In the entries that follow, which lines hold the string "length"? List them.

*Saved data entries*
Segment Open
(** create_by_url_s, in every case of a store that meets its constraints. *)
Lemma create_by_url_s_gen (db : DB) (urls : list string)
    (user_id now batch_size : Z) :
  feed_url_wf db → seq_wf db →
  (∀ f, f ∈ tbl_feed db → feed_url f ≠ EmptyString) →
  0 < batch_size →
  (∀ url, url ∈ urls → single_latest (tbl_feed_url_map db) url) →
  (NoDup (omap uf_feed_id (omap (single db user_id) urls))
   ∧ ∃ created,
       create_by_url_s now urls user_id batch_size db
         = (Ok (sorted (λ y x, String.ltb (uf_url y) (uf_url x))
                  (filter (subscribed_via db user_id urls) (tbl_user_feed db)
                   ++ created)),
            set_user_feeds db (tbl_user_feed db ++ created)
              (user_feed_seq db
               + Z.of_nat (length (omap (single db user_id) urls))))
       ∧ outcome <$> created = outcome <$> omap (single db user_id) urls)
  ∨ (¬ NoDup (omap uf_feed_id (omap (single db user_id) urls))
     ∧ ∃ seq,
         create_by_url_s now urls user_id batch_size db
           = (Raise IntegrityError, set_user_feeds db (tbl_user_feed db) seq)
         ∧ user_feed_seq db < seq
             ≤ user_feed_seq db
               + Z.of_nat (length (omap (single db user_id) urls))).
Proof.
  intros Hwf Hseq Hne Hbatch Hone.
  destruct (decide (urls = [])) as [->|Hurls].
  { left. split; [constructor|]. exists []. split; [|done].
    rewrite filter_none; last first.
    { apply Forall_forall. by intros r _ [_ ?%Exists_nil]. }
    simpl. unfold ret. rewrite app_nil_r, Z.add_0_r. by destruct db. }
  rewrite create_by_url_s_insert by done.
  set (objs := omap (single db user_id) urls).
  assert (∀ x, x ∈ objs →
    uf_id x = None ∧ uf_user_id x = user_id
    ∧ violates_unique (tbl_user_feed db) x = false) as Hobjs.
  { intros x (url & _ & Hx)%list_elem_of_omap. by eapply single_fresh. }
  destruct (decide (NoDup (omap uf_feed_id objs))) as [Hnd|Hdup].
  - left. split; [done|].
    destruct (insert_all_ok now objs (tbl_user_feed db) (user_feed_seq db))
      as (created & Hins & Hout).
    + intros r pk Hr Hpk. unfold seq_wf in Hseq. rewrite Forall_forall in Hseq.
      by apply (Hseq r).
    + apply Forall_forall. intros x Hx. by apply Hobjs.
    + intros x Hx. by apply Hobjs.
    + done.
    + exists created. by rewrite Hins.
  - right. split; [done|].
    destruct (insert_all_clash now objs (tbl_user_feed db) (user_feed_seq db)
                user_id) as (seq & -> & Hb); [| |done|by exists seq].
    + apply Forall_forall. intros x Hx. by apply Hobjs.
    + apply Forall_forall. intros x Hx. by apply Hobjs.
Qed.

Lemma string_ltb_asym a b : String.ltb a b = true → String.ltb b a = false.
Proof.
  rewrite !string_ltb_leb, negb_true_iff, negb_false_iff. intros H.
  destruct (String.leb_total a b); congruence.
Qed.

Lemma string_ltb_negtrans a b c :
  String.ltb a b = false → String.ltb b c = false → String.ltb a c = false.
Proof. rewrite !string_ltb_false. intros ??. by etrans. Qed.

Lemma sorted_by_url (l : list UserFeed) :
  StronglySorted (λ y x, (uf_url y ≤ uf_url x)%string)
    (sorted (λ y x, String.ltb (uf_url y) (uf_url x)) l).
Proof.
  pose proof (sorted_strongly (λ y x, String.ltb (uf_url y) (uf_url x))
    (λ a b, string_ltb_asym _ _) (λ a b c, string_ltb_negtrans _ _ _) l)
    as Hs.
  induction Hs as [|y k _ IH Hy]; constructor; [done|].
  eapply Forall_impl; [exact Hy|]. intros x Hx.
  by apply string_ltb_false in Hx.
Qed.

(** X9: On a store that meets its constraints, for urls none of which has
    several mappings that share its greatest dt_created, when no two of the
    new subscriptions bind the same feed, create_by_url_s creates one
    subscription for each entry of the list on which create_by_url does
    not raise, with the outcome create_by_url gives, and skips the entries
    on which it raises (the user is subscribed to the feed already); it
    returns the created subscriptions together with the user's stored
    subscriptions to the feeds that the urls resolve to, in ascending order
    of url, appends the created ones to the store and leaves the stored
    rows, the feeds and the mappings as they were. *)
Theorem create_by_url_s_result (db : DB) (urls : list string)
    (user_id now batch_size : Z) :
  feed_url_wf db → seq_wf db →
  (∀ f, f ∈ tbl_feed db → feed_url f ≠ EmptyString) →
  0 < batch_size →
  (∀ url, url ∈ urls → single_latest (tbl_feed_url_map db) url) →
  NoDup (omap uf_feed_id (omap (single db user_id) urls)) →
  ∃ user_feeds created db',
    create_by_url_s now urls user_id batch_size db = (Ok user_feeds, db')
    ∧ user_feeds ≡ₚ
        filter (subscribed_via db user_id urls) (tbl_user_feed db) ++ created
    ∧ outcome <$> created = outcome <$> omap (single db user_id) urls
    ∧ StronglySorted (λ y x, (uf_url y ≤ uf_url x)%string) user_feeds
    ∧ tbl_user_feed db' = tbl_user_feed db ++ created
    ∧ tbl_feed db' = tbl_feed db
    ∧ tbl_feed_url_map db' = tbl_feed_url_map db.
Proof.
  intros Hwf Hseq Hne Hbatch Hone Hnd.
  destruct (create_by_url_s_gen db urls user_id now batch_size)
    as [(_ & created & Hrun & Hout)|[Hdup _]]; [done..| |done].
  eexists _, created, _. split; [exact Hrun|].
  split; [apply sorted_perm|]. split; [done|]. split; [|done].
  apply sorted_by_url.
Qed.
Segment Closed
*Output*
               + Z.of_nat (length (omap (single db user_id) urls))))
               + Z.of_nat (length (omap (single db user_id) urls))).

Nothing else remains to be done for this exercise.